Your instructions: Exactly the lines from the first line of the listing through the line containing "destruct (FindGateway gws (m_Egress" should appear in the output, unchanged.

╭─ Data shown

Lemma createSession_bumps fuel token req rnd s :
  store_ok (sv_store s) → 2 ≤ kvl_left (sv_store s) → (3 ≤ fuel)%nat →
  bumps s (createSession (Some _) hashSecret hmacPSK cfg fuel token req rnd s).1.
Proof.
  intros Hok Hl Hf. pose proof (bumps_refl s) as Hrefl.
  unfold createSession. destruct (negb (tokenOK _ _)); [done|].
  destruct req as [req|]; [|done]. destruct (negb (parsePublicKey _)); [done|].
  destruct (negb (ValidBackend _)); [done|]. destruct (_ && _); [done|].
  destruct (clients (sv_store s)) as [cs|]; [|done].
  destruct (list_find _ cs) as [[i c]|].
  - unfold reopenSession. destruct (negb (bool_decide (c_SecretHash c = _))); [done|]. destruct (negb _).
    + pose proof (switchBackendLocked_bumps fuel c (normBackend (cr_Backend req)) s Hok Hl Hf) as Hs.
      destruct (switchBackendLocked _ _ _ _ _ _ _) as [s' [[|]|]]; try done.
      by destruct (session _ _ _ _).
    + by destruct (session _ _ _ _).
  - unfold openSession. destruct (gateways (sv_store s)) as [gws|]; [|done].
    destruct (pickPath _ _ _ _) as [[access eg]|]; [|done]. destruct (allocate _ _) as [vip|]; [|done].
    destruct (randomSessionID rnd.1) as [id|]; [|done]. destruct rnd.2 as [secret|]; [|done].
    destruct (SetIfNewer_store fuel (mkOwn id access eg 1) (sv_store s) Hok ltac:(lia) Hf)
      as (st1 & ap & err & -> & [Hinv1 _] & Hl1 & _ & _ & _ & _ & Hsame).
    destruct err; [apply set_store_same, Hsame; by right|].
    set (rec := mkClient id _ _ _ _).
    destruct (put_data (clientKeyPrefix +:+ id) rec st1 (clients_encode _) Hinv1 ltac:(lia))
      as (st2 & b & -> & _). right. left. by destruct (session _ _ _ _).
Qed.

Lemma migrate_bumps fuel c req s :
  store_ok (sv_store s) → 2 ≤ kvl_left (sv_store s) → (3 ≤ fuel)%nat →
  bumps s (migrate (Some _) hmacPSK cfg fuel c req s).1.
Proof.
  intros Hok Hl Hf. pose proof (bumps_refl s) as Hrefl.
  unfold migrate. destruct req as [req|]; [|done]. destruct (gateways (sv_store s)) as [gws|]; [|done].
  destruct (FindGateway gws (m_Access req)) as [ga oka]. destruct (_ || _); [done|].
  destruct (FindGateway gws (m_Egress req)) as [ge oke]. destruct (_ || _); [done|].
  destruct (session hmacPSK cfg c (sv_store s)) as [cur|]; [|done]. destruct (negb _); [done|].
  destruct (SetIfNewer_store fuel (mkOwn (c_ID c) (m_Access req) (m_Egress req) (u64 (s_Epoch cur + 1)))
              (sv_store s) Hok ltac:(lia) Hf) as (st' & ap & err & -> & _ & _ & _ & _ & _ & _ & Hsame).
  destruct err, ap; cbn [fst].
  - apply set_store_same, Hsame. by right.
  - apply set_store_same, Hsame. by right.
  - right. by left.
  - apply set_store_same, Hsame. by left.
Qed.

Lemma registerGateway_bumps id req now s :
  store_ok (sv_store s) → 2 ≤ kvl_left (sv_store s) → bumps s (registerGateway cfg id req now s).1.
Proof.
  intros [Hinv _] Hl. pose proof (bumps_refl s) as Hrefl.
  unfold registerGateway. destruct (negb (gatewayIDRE id)); [done|]. destruct req as [req|]; [|done].
  destruct (ParseAddrPort _); [|done]. destruct (negb (parsePublicKey _)); [done|].
  destruct (_ && _); [done|]. destruct (gateways (sv_store s)) as [gws|]; [|done].
  destruct (FindGateway gws id) as [g existed]. destruct (if negb existed then _ else _) as [ip|]; [|done].
  set (next := mkGateway id _ _ _ _ _ _ _).
  destruct (negb existed || _); [|left; cbn [fst]; by rewrite seenLocked_store].
  destruct (put_data (gatewayKeyPrefix +:+ id) next (sv_store s) (gateways_encode _) Hinv ltac:(lia))
    as (st' & b & -> & _). cbn [fst]. right.
  by destruct (seenLocked_version id now (bumpLocked (set_store s st'))) as [-> | ->]; [left|right].
Qed.

(** ** Properties *)

(** An address is allocated iff one is free, and it is the lowest free one:
    [allocate] never returns the first two addresses of the subnet, its last
    one, or one in use; it reports the subnet full only when every usable
    address is in use. *)
Theorem allocate_lowest p b k used :
  subnet p b k →
  match allocate p used with
  | Some a => usable p a ∧ (a ∉ used) ∧ ∀ v w, a = Addr4 v → b + 2 ≤ w < v → Addr4 w ∈ used
  | None => ∀ a, usable p a → a ∈ used
  end.
Proof. apply allocate_spec. Qed.
Lemma read_open ind n : spaces ind → safe_str n = true → read_line (chars (ind +:+ n +:+ " {")) = LOpen n.
Proof.
  intros Hi Hn. unfold read_line. rewrite !chars_app, trim_spaces by done.
  rewrite <- (str_chars n) at 2. apply safe_str_spec in Hn as (c & l & -> & Hn).
  apply Forall_cons in Hn as [(H1 & H2 & H3 & H4 & H5 & H6)%safe_spec _].
  cbn [app trim]. rewrite !(proj2 (Ascii.eqb_neq _ _)) by done.
  change (c :: l ++ chars " {") with ((c :: l) ++ chars " {"). rewrite rev_app_distr.
  change (rev (chars " {") ++ rev (c :: l)) with ("{"%char :: " "%char :: rev (c :: l)). cbn match.
  change (LOpen (str (rev (rev (c :: l)))) = LOpen (str (c :: l))). by rewrite (rev_involutive (c :: l)).
Qed.

Lemma read_close ind : spaces ind → read_line (chars (ind +:+ "}")) = LClose.
Proof. intros Hi. unfold read_line. by rewrite chars_app, trim_spaces. Qed.

Lemma spaces_indent ind : spaces ind → spaces (ind +:+ "  ").
Proof. unfold spaces. rewrite chars_app, Forall_app. intros. split; [done|by repeat constructor]. Qed.

(** A printed tree is read back, wherever it stands. *)
Lemma parse_print t : ∀ ind ls cur stack,
  spaces ind → wf_conf t = true →
  parse_lines ((chars <$> print ind t) ++ ls) cur stack = parse_lines ls (cur ++ [t]) stack.
Proof.
  induction t as [k v|n b IH] using conf_rect'; intros ind ls cur stack Hi; cbn [wf_conf print].
  - intros [Hk Hv]%andb_true_iff. cbn. by rewrite read_setting.
  - intros [Hn Hb]%andb_true_iff.
    assert (∀ ls cur stack, parse_lines ((chars <$> flat_map (print (ind +:+ "  ")) b) ++ ls) cur stack
                            = parse_lines ls (cur ++ b) stack) as Hbody.
    { clear ls cur stack. induction IH as [|t b Ht HF IHb]; intros ls cur stack; [by rewrite app_nil_r|].
      cbn [forallb] in Hb. apply andb_true_iff in Hb as [Hwf Hb].
      cbn [flat_map]. rewrite fmap_app, <- app_assoc, Ht by (by auto using spaces_indent).
      rewrite IHb by done. by rewrite <- app_assoc. }
    rewrite !fmap_app, <- !app_assoc. cbn [fmap list_fmap app parse_lines].
    rewrite read_open by done. rewrite Hbody. cbn [app parse_lines]. by rewrite read_close.
Qed.
Definition with_links f k := mkKernel (f (k_links k)) (k_routes k) (k_rules k) (k_conns k) (k_secrets k) (k_sas k).
Definition with_routes f k := mkKernel (k_links k) (f (k_routes k)) (k_rules k) (k_conns k) (k_secrets k) (k_sas k).
Definition with_rules f k := mkKernel (k_links k) (k_routes k) (f (k_rules k)) (k_conns k) (k_secrets k) (k_sas k).
Definition with_conns f k := mkKernel (k_links k) (k_routes k) (k_rules k) (f (k_conns k)) (k_secrets k) (k_sas k).
Definition with_secrets f k := mkKernel (k_links k) (k_routes k) (k_rules k) (k_conns k) (f (k_secrets k)) (k_sas k).
Definition with_sas f k := mkKernel (k_links k) (k_routes k) (k_rules k) (k_conns k) (k_secrets k) (f (k_sas k)).

(** Deleting an interface takes its routes with it. *)
Definition drop_link (n : string) (k : kernel) : kernel :=
  with_routes (filter (λ kv, r_Dev kv.2 ≠ n)) (with_links (delete n) k).

(** The IKE_SAs of other connections than [n]. *)
Definition outside (n : string) (sas : list IKESA) : list IKESA := filter (λ s, sa_Name s ≠ n) sas.
Definition drop_child (id : Z) (s : IKESA) : IKESA :=
  mkIKESA (sa_Name s) (sa_UniqueID s) (sa_State s) (sa_LocalHost s) (sa_RemoteHost s) (sa_LocalID s) (sa_RemoteID s)
    (sa_Initiator s) (sa_EncrAlg s) (sa_PRFAlg s) (sa_DHGroup s) (sa_EstablishedFor s)
    (filter (λ c, ch_UniqueID c ≠ id) (sa_Children s)).
(** charon's identifiers of the CHILD_SAs *)
Definition child_ids (sas : list IKESA) : list Z := ch_UniqueID <$> flat_map sa_Children sas.
Definition has_child (sas : list IKESA) (n child : string) : Prop :=
  ∃ s c, s ∈ sas ∧ sa_Name s = n ∧ c ∈ sa_Children s ∧ ch_Name c = child.

(** A call that returned nil. *)
Definition ok_effect (c : call) (k k' : kernel) : Prop :=
  match c with
  | AddXfrmInterface n i _ => k_links k !! n = None ∧ k' = with_links (<[n := i]>) k
  | DeleteLink n => is_Some (k_links k !! n) ∧ k' = drop_link n k
  | AddAddr _ _ | SetLinkUp _ => k' = k
  | RouteAdd r => k_routes k !! rkey r = None ∧ k' = with_routes (<[rkey r := r]>) k
  | RouteReplace r => k' = with_routes (<[rkey r := r]>) k
  | RouteDel r => is_Some (k_routes k !! rkey r) ∧ k' = with_routes (delete (rkey r)) k
  | RuleAdd r => r ∉ k_rules k ∧ k' = with_rules (λ s, {[r]} ∪ s) k
  | RuleDel r => r ∈ k_rules k ∧ k' = with_rules (λ s, s ∖ {[r]}) k
  | LoadConn c => ∃ sas, outside (cn_Name c) sas = outside (cn_Name c) (k_sas k)
                         ∧ (cn_Start c ≠ StartStart → sas = k_sas k)
                         ∧ k' = with_conns (<[cn_Name c := c]>) (with_sas (λ _, sas) k)
  | UnloadConn n => k' = with_conns (delete n) k
  | LoadShared s => k' = with_secrets (<[ss_ID s := s]>) k
  | UnloadShared n => k' = with_secrets (delete n) k
  | Initiate n child => ∃ sas, outside n sas = outside n (k_sas k) ∧ has_child sas n child ∧ k' = with_sas (λ _, sas) k
  | TerminateIKE n => k' = with_sas (outside n) k
  | TerminateIKEByID id => k' = with_sas (filter (λ s, sa_UniqueID s ≠ id)) k
  | TerminateChild id => k' = with_sas (fmap (drop_child id)) k
  end.
(** The last steps: the connection is loaded, its SAs come and go. *)
Lemma covered_initiate n child us b0 k0 (s : st) :
  env_wf (st_w s) → outside n (k_sas (view (st_w s))) = k_sas (view (st_w s)) →
  undoes us b0 k0 (c_bypass (st_c s)) (view (st_w s)) →
  covered [ICtx; ICall (Initiate n child) []] (UTerminateIKE n :: us) b0 k0 s.
Proof.
  intros Hw Hn Hu.
  assert (∀ sas, outside n sas = outside n (k_sas (view (st_w s))) →
    undoes (UTerminateIKE n :: us) b0 k0 (c_bypass (st_c s)) (with_sas (λ _, sas) (view (st_w s)))) as Hany.
  { intros sas Hs. eapply undoes_cons; [|exact Hu]. eapply undoes1_call; [done|]. apply ike_reverts; [done|]. by rewrite Hs. }
  assert (undoes (UTerminateIKE n :: us) b0 k0 (c_bypass (st_c s)) (view (st_w s))) as Hnow.
  { rewrite <- (with_sas_id (λ _, k_sas (view (st_w s))) (view (st_w s))) by done. by apply Hany. }
  intros e us' s'. cbn [run_instrs run_instr]. destruct (ctx_Err (st_w s)) as [e1|].
  { intros [= <- <- <-]. split_and!; [done|by destruct (st_c s)|done]. }
  revert e us' s'. apply (covered_call (Initiate n child) [] []); [done|..].
  - intros e k' (sas & Hs & ->). by apply Hany.
  - intros w' Hw' (sas & Hs & _ & Hv). apply covered_nil; [done|]. cbn. rewrite Hv. by apply Hany.
Qed.

Lemma covered_daemon sec conn child us b0 k0 (s : st) :
  let n := cn_Name conn in
  env_wf (st_w s) → ss_ID sec = n → cn_Start conn ≠ StartStart →
  outside n (k_sas (view (st_w s))) = k_sas (view (st_w s)) →
  k_secrets (view (st_w s)) !! n = None → k_conns (view (st_w s)) !! n = None →
  undoes us b0 k0 (c_bypass (st_c s)) (view (st_w s)) →
  covered [ICall (LoadShared sec) [UUnloadShared n]; ICall (LoadConn conn) [UTerminateIKE n; UUnloadConn n];
           ICtx; ICall (Initiate n child) []] us b0 k0 s.
Proof.
  intros n Hw Hid Hst Hsas Hsec Hcon Hu. apply covered_call; [done|by intros e k' ->|].
  intros w1 Hw1 Hk1. cbn in Hk1. rewrite Hid in Hk1.
  assert (undoes (UUnloadShared n :: us) b0 k0 (c_bypass (st_c s)) (view w1)) as Hu1.
  { rewrite Hk1. eapply undoes_cons; [by eapply undoes1_call, shared_reverts|done]. }
  apply covered_call; [done|by intros e k' ->|].
  intros w2 Hw2 (sas & _ & Hsame & Hk2). cbn in *. rewrite (Hsame Hst) in Hk2.
  rewrite with_sas_id in Hk2 by done.
  apply covered_initiate; cbn; [done|by rewrite Hk2, Hk1|].
  rewrite Hk2. eapply undoes_cons; [|exact Hu1]. eapply undoes1_call, conn_reverts; [done|]. by rewrite Hk1.
Qed.
(* ===== verification/IpsecClientSpec.v ===== *)
(** * The IPsec client under interleaving, and its fencing

    [step] interleaves any number of [Add], [Remove], [Promote], [Advance] and
    [Close] calls at the granularity of the client's mutexes, while kernel and
    daemon change under them. [accounts] is the invariant: if_ids, names and
    bypass references are exactly those of the gateways added and of the calls
    still running. *)

From S2P Require Import Prelude Netip IpsecConfig IpsecNet IpsecClient.

Section interleaving.
Context {W : Type} {WE : Env W} {WR : Range} {WRL : RangeLaws} (cfg : ClientConfig).

(** A call in progress, between two of its critical sections. *)
Inductive task :=
| TAdd (p : Peer) (conn : Connection) (prog : list instr) (us : list undo)  (* in bringUp *)
| TAdded (p : Peer) (conn : Connection) (err : option error) (us : list undo)  (* bringUp has returned *)
| TSeq (l : list cleanup)                  (* rolling back, removing or closing *)
| TPromote (name : string) (want : list Route)
| TPromoted (name : string).

Inductive step : st (W := W) * list task → st (W := W) * list task → Prop :=
| step_add p s ts conn c :
    p_Name p ≠ "" → Add_reserve cfg p (st_c s) = Ok (conn, c) →
    step (s, ts) (mkSt c (st_w s), TAdd p conn (bringUp cfg p conn (client_iface cfg p)) [] :: ts)
| step_instr_ok p conn i prog us new s s' ts ts' :
    ts ≡ₚ TAdd p conn (i :: prog) us :: ts' → run_instr cfg i s = (None, new, s') →
    step (s, ts) (s', TAdd p conn prog (new ++ us) :: ts')
| step_instr_err p conn i prog us e new s s' ts ts' :
    ts ≡ₚ TAdd p conn (i :: prog) us :: ts' → run_instr cfg i s = (Some e, new, s') →
    step (s, ts) (s', TAdded p conn (Some e) us :: ts')
| step_instr_end p conn us s ts ts' :
    ts ≡ₚ TAdd p conn [] us :: ts' → step (s, ts) (s, TAdded p conn None us :: ts')
| step_finish_ok p conn err us s ts ts' c :
    ts ≡ₚ TAdded p conn err us :: ts' → Add_finish cfg p conn err (st_c s) = (None, c) →
    step (s, ts) (mkSt c (st_w s), ts')
| step_finish_err p conn err us s ts ts' e c :
    ts ≡ₚ TAdded p conn err us :: ts' → Add_finish cfg p conn err (st_c s) = (Some e, c) →
    step (s, ts) (mkSt c (st_w s), TSeq (CUndo <$> us) :: ts')
| step_remove name p c s ts :
    Remove_start name (st_c s) = Ok (p, c) →
    step (s, ts) (mkSt c (st_w s), TSeq ((CUndo <$> tearDown_steps cfg p) ++ [CRemoved name p]) :: ts)
| step_close peers c s ts :
    Close_start (st_c s) = Some (peers, c) →
    step (s, ts) (mkSt c (st_w s), TSeq (Close_steps cfg peers) :: ts)
| step_cleanup x l e s s' ts ts' :
    ts ≡ₚ TSeq (x :: l) :: ts' → run_cleanup x s = (e, s') → step (s, ts) (s', TSeq l :: ts')
| step_cleanup_end s ts ts' : ts ≡ₚ TSeq [] :: ts' → step (s, ts) (s, ts')
| step_promote name prefixes want s ts :
    Promote_check cfg name prefixes s = Ok want → step (s, ts) (s, TPromote name want :: ts)
| step_apply name want e s s' ts ts' :
    ts ≡ₚ TPromote name want :: ts' → Promote_apply want s = (e, s') →
    step (s, ts) (s', match e with None => TPromoted name :: ts' | Some _ => ts' end)
| step_active name s ts ts' :
    ts ≡ₚ TPromoted name :: ts' → step (s, ts) (on_c (set_c_active name) s, ts')
| step_advance name epoch e s s' ts : Advance name epoch s = (e, s') → step (s, ts) (s', ts)
| step_world s w ts : step (s, ts) (mkSt (st_c s) w, ts).

(** ** Who holds what *)

Definition undo_users (us : list undo) : list ZAddr :=
  omap (λ u, match u with UReleaseBypass a => Some a | _ => None end) us.
Definition cleanup_users (l : list cleanup) : list ZAddr :=
  omap (λ x, match x with CUndo (UReleaseBypass a) => Some a | _ => None end) l.
Definition cleanup_ids (l : list cleanup) : list Z :=
  omap (λ x, match x with CDropIf id => Some id | CRemoved _ p => Some (p_IfID (cp_peer p)) | _ => None end) l.
Definition cleanup_names (l : list cleanup) : list string :=
  omap (λ x, match x with CRemoved n _ => Some n | _ => None end) l.

Definition task_users (t : task) : list ZAddr :=
  match t with TAdd _ _ _ us | TAdded _ _ _ us => undo_users us | TSeq l => cleanup_users l | _ => [] end.
Definition task_ids (t : task) : list Z :=
  match t with TAdd p _ _ _ | TAdded p _ _ _ => [p_IfID p] | TSeq l => cleanup_ids l | _ => [] end.
Definition task_names (t : task) : list string :=
  match t with TAdd p _ _ _ | TAdded p _ _ _ => [p_Name p] | TSeq l => cleanup_names l | _ => [] end.

Definition peers_of (c : Client) : list (string * clientPeer) := map_to_list (c_peers c).
Definition peer_id (kv : string * clientPeer) : Z := p_IfID (cp_peer kv.2).
Definition peer_users (kv : string * clientPeer) : list ZAddr :=
  if cc_FullTunnel cfg then [p_Addr (cp_peer kv.2)] else [].
Definition controllers (c : Client) : list ZAddr :=
  if cc_FullTunnel cfg && negb (c_closed c) then cc_Controllers cfg else [].

Definition all_ids (c : Client) (ts : list task) : list Z := (peer_id <$> peers_of c) ++ flat_map task_ids ts.
Definition all_names (c : Client) (ts : list task) : list string := (peers_of c).*1 ++ flat_map task_names ts.
Definition all_users (c : Client) (ts : list task) : list ZAddr :=
  controllers c ++ flat_map peer_users (peers_of c) ++ flat_map task_users ts.

Definition count (a : ZAddr) (l : list ZAddr) : Z := Z.of_nat (length (filter (λ x, x = a) l)).

(** What the steps of [bringUp] that have run pushed on the undo list. *)
Definition instr_undo (i : instr) : list undo :=
  match i with ICall _ us => us | IAcquire a => [UReleaseBypass a] | ICtx => [] end.
Definition undo_of (done : list instr) : list undo := foldl (λ us i, instr_undo i ++ us) [] done.

Definition task_ok (t : task) : Prop :=
  match t with
  | TAdd p conn prog us => ∃ done, bringUp cfg p conn (client_iface cfg p) = done ++ prog ∧ us = undo_of done
  | TAdded p conn None us => us = undo_of (bringUp cfg p conn (client_iface cfg p))
  | _ => True
  end.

╰─

Output for this task:
Lemma createSession_bumps fuel token req rnd s :
  store_ok (sv_store s) → 2 ≤ kvl_left (sv_store s) → (3 ≤ fuel)%nat →
  bumps s (createSession (Some _) hashSecret hmacPSK cfg fuel token req rnd s).1.
Proof.
  intros Hok Hl Hf. pose proof (bumps_refl s) as Hrefl.
  unfold createSession. destruct (negb (tokenOK _ _)); [done|].
  destruct req as [req|]; [|done]. destruct (negb (parsePublicKey _)); [done|].
  destruct (negb (ValidBackend _)); [done|]. destruct (_ && _); [done|].
  destruct (clients (sv_store s)) as [cs|]; [|done].
  destruct (list_find _ cs) as [[i c]|].
  - unfold reopenSession. destruct (negb (bool_decide (c_SecretHash c = _))); [done|]. destruct (negb _).
    + pose proof (switchBackendLocked_bumps fuel c (normBackend (cr_Backend req)) s Hok Hl Hf) as Hs.
      destruct (switchBackendLocked _ _ _ _ _ _ _) as [s' [[|]|]]; try done.
      by destruct (session _ _ _ _).
    + by destruct (session _ _ _ _).
  - unfold openSession. destruct (gateways (sv_store s)) as [gws|]; [|done].
    destruct (pickPath _ _ _ _) as [[access eg]|]; [|done]. destruct (allocate _ _) as [vip|]; [|done].
    destruct (randomSessionID rnd.1) as [id|]; [|done]. destruct rnd.2 as [secret|]; [|done].
    destruct (SetIfNewer_store fuel (mkOwn id access eg 1) (sv_store s) Hok ltac:(lia) Hf)
      as (st1 & ap & err & -> & [Hinv1 _] & Hl1 & _ & _ & _ & _ & Hsame).
    destruct err; [apply set_store_same, Hsame; by right|].
    set (rec := mkClient id _ _ _ _).
    destruct (put_data (clientKeyPrefix +:+ id) rec st1 (clients_encode _) Hinv1 ltac:(lia))
      as (st2 & b & -> & _). right. left. by destruct (session _ _ _ _).
Qed.

Lemma migrate_bumps fuel c req s :
  store_ok (sv_store s) → 2 ≤ kvl_left (sv_store s) → (3 ≤ fuel)%nat →
  bumps s (migrate (Some _) hmacPSK cfg fuel c req s).1.
Proof.
  intros Hok Hl Hf. pose proof (bumps_refl s) as Hrefl.
  unfold migrate. destruct req as [req|]; [|done]. destruct (gateways (sv_store s)) as [gws|]; [|done].
  destruct (FindGateway gws (m_Access req)) as [ga oka]. destruct (_ || _); [done|].
  destruct (FindGateway gws (m_Egress req)) as [ge oke]. destruct (_ || _); [done|].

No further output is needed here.